June 8, 2020

While most people who contract the new coronavirus develop a mild case of Covid-19, for some the disease is deadly—and researchers are exploring whether a person's DNA may play a role in determining the disease's severity.

How Dignity Health keeps patients connected to telegenetics—during and beyond Covid-19

Are genetics tied to your Covid-19 risk?

Researchers already have determined that a person's age and whether they have certain underlying health conditions can affect their risk of developing a severe case of Covid-19, the disease caused by the new coronavirus. But now, some research suggests a person's blood type may be another factor in whether they have a higher risk of developing a severe case of the disease.

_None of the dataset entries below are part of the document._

(* ===== verification/Text.v ===== *)
(** Text as the standard library reads it: [str::trim], [str::split],
    [eq_ignore_ascii_case], and the numbers and addresses [str::parse] takes.
    Text is its UTF-8 octets. *)

From Stdlib Require Import ZArith Lia Strings.Byte.
From stdpp Require Import base tactics numbers list.
From S2P Require Import Prelude Std Crates Calendar Layout.
#[local] Open Scope Z_scope.

(** ** Splitting and trimming *)

(** [str::split] at an ASCII character. *)
Fixpoint str_split (sep : byte) (s : bytes) : list bytes :=
  match s with
  | [] => [[]]
  | c :: s =>
      if bool_decide (c = sep) then [] :: str_split sep s
      else match str_split sep s with [] => [[c]] | piece :: pieces => (c :: piece) :: pieces end
  end.

(** The characters [char::is_whitespace] holds for. *)
Definition WHITE_SPACE : list bytes :=
  ((fun b => [b]) <$> [x09; x0a; x0b; x0c; x0d; x20]) ++
  [[xc2; x85]; [xc2; xa0]; [xe1; x9a; x80]] ++
  ((fun b => [xe2; x80; b]) <$> [x80; x81; x82; x83; x84; x85; x86; x87; x88; x89; x8a; xa8; xa9; xaf]) ++
  [[xe2; x81; x9f]; [xe3; x80; x80]].

(** The text after the first of [seqs] it starts with. *)
Fixpoint strip_one (seqs : list bytes) (s : bytes) : option bytes :=
  match seqs with
  | [] => None
  | q :: seqs => match strip_prefix q s with Some s => Some s | None => strip_one seqs s end
  end.

Fixpoint strip_all (fuel : nat) (seqs : list bytes) (s : bytes) : bytes :=
  match fuel, strip_one seqs s with
  | S fuel, Some s => strip_all fuel seqs s
  | _, _ => s
  end.

Definition trim_start (s : bytes) : bytes := strip_all (length s) WHITE_SPACE s.

(** The same on reversed text. *)
Definition trim_end (s : bytes) : bytes := rev (strip_all (length s) (map (@rev byte) WHITE_SPACE) (rev s)).

Definition trim (s : bytes) : bytes := trim_end (trim_start s).

Definition lower (b : byte) : byte := if (65 <=? u8_of b) && (u8_of b <=? 90) then byte_of (u8_of b + 32) else b.

Definition eq_ignore_ascii_case (a b : bytes) : bool := bool_decide (lower <$> a = lower <$> b).

(** ** Numbers *)

(** [char::to_digit] *)
Definition to_digit (radix : Z) (b : byte) : option Z :=
  let v := u8_of b in
  let d :=
    if (48 <=? v) && (v <=? 57) then v - 48
    else if (97 <=? v) && (v <=? 122) then v - 87
    else if (65 <=? v) && (v <=? 90) then v - 55
    else radix in
  if d <? radix then Some d else None.

Fixpoint digits_value (w : Z) (acc : Z) (s : bytes) : option Z :=
  match s with
  | [] => Some acc
  | c :: s =>
      d ← to_digit 10 c;
      if bool_decide (fits_u w (acc * 10 + d)) then digits_value w (acc * 10 + d) s else None
  end.

(** [str::parse] of an unsigned integer: a plus sign may stand before it. *)
Definition parse_unsigned (w : Z) (s : bytes) : option Z :=
  match s with
  | [] => None
  | [x2b] => None
  | x2b :: digits => digits_value w 0 digits
  | digits => digits_value w 0 digits
  end.

(** ** Addresses *)

(** [core::net::parser]: what is read, and the rest. *)
Abbreviation Reader A := (bytes -> option (A * bytes)).

Fixpoint read_digits (radix : Z) (max_digits : nat) (acc : Z) (count : nat) (s : bytes) : option (Z * nat * bytes) :=
  match s with
  | c :: rest =>
      match to_digit radix c with
      | Some d => match max_digits with
          | O => None
          | S m => read_digits radix m (acc * radix + d) (S count) rest
          end
      | None => Some (acc, count, s)
      end
  | [] => Some (acc, count, s)
  end.

(** A number of so many digits at most, below [limit]. *)
Definition read_number (radix : Z) (max_digits : nat) (allow_zero_prefix : bool) (limit : Z) : Reader Z := fun s =>
  '(value, count, rest) ← read_digits radix max_digits 0 0 s;
  if (count =? 0)%nat then None
  else if negb allow_zero_prefix && bool_decide (head s = Some x30) && (1 <? count)%nat then None
  else if value <? limit then Some (value, rest) else None.

(** [read_separator]: behind a separator unless it is the first. *)
Definition read_separator {A} (sep : byte) (index : nat) (inner : Reader A) : Reader A := fun s =>
  match index with
  | O => inner s
  | S _ => match s with c :: s => if bool_decide (c = sep) then inner s else None | [] => None end
  end.

Definition read_octet (index : nat) : Reader Z := read_separator x2e index (read_number 10 3 false 256).

Definition read_ipv4_addr : Reader Z := fun s =>
  '(a, s) ← read_octet 0 s;
  '(b, s) ← read_octet 1 s;
  '(c, s) ← read_octet 2 s;
  '(d, s) ← read_octet 3 s;
  Some (a * 2 ^ 24 + b * 2 ^ 16 + c * 2 ^ 8 + d, s).

(** [read_groups] of [more] groups: the groups, whether an IPv4 address
    ended them, and the rest. *)
Fixpoint read_groups (more index : nat) (s : bytes) : list Z * bool * bytes :=
  match more with
  | O => ([], false, s)
  | S more =>
      match (match more with O => None | S _ => read_separator x3a index read_ipv4_addr s end) with
      | Some (v4, rest) => ([v4 / 2 ^ 16; v4 mod 2 ^ 16], true, rest)
      | None =>
          match read_separator x3a index (read_number 16 4 true (2 ^ 16)) s with
          | Some (group, rest) =>
              let '(groups, v4, rest) := read_groups more (S index) rest in (group :: groups, v4, rest)
          | None => ([], false, s)
          end
      end
  end.

Definition groups_value (groups : list Z) : Z := foldl (fun acc g => acc * 2 ^ 16 + g) 0 groups.

Definition read_ipv6_addr : Reader Z := fun s =>
  let '(head, head_ipv4, s) := read_groups 8 0 s in
  if (length head =? 8)%nat then Some (groups_value head, s)
  else if head_ipv4 : bool then None
  else match s with
  | x3a :: x3a :: s =>
      let '(tail, _, s) := read_groups (8 - (length head + 1)) 0 s in
      Some (groups_value (head ++ replicate (8 - length head - length tail) 0 ++ tail), s)
  | _ => None
  end.

(** [str::parse] of an [IpAddr]; all of it is the address. *)
Definition parse_ip (s : bytes) : option IpAddr :=
  match read_ipv4_addr s with
  | Some (a, []) => Some (V4 a)
  | Some _ => None
  | None => match read_ipv6_addr s with Some (a, []) => Some (V6 a) | _ => None end
  end.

For example, a preprint study published Tuesday that has not been peer-reviewed examined blood samples from 1,610 Covid-19 patients who developed severe cases of Covid-19, which the researchers classified as needing oxygen or a ventilator as part of their treatment. The researchers sequenced part of each those patients' genomes, and then performed the same analysis on samples from 2,205 blood donors who did not have Covid-19 and compared the results.

The researchers found that many of the patients who had severe cases of Covid-19 possessed the same variant on a gene that determines a person's blood type. Specifically, the researchers found that having blood type A was linked with a 50% increase in the likelihood a patient would develop a severe case of Covid-19.

According to the New York Times, a separate preprint study conducted by researchers in China that hasn't yet been peer-reviewed found similar results. The study found that, out of 2,173 Covid-19 patients with different blood types, blood type A was associated with a higher risk of death from Covid-19 when compared with other blood types. The study also found that people with blood type A appeared more likely to contract the new coronavirus, whereas those with blood type O appeared to be the least likely to contract the virus.

Andre Franke, a molecular geneticist at the University of Kiel in Germany, who led the first study said he and his colleagues also identified another locus on Chromosome 3 that appeared to be linked with Covid-19. However, the researchers noted that locus hosts six different genes, and they've yet to determine which of those genes influences how Covid-19 develops.

Despite the findings, Franke said researchers are still unsure exactly how a person's blood type plays a part in how Covid-19 affects them. "That is haunting me, quite honestly," he said.

Franke said the locus that hosts the blood-type gene also contains a portion of a person's DNA that controls a gene that makes a protein that generates robust immune responses, the Times reports. According to the Times, researchers and providers have found that the new coronavirus can trigger a so-called "cytokine storm" in some patients, which occurs when a patient's immune system overreacts to a pathogen and damages a patient's organs, and it's "theoretically possible that genetic variations influence that response."

For a separate study published last month in Cell, researchers looked into how the new coronavirus affects human cells and found that, within three days of infection, the virus activates genes in the cells that produce cytokine proteins, which are the proteins that can cause cytokine storm. At the same time, the virus blocks genes in the cells that produce interferons that could constrain the virus' replication—something most other viruses don't do, according to Benjamin tenOever of the Icahn School of Medicine at Mount Sinai, who co-authored the study. "It's something I have never seen in my 20 years of" studying viruses, he said.

tenOever explained that, without interferons, "there is nothing to stop the virus from replicating and festering in the lungs forever."

Findings could lead to treatments for Covid-19

According to STAT News, the researchers' findings could help scientists identify treatments for Covid-19. For instance, Vineet Menachery from the University of Texas Medical Branch said providing high-risk patients with interferons could potentially "allow treated cells to fend off the virus better and limit its spread."

But more research on how genetic variants might affect Covid-19 are needed, according to Jonathan Sebat, a geneticist at the University of California-San Diego who was not involved in the studies. According to Sebat, previous studies attempting to identify variances in genetic loci that are significantly more common in sick people than healthy people have failed, meaning it's possible that the variants identified in the recent studies may not play as much as a role as in how Covid-19 develops as the new findings may imply (Zimmer, New York Times, 6/3; Begley, STAT News, 5/21; Mangin, Scientific American, 4/30).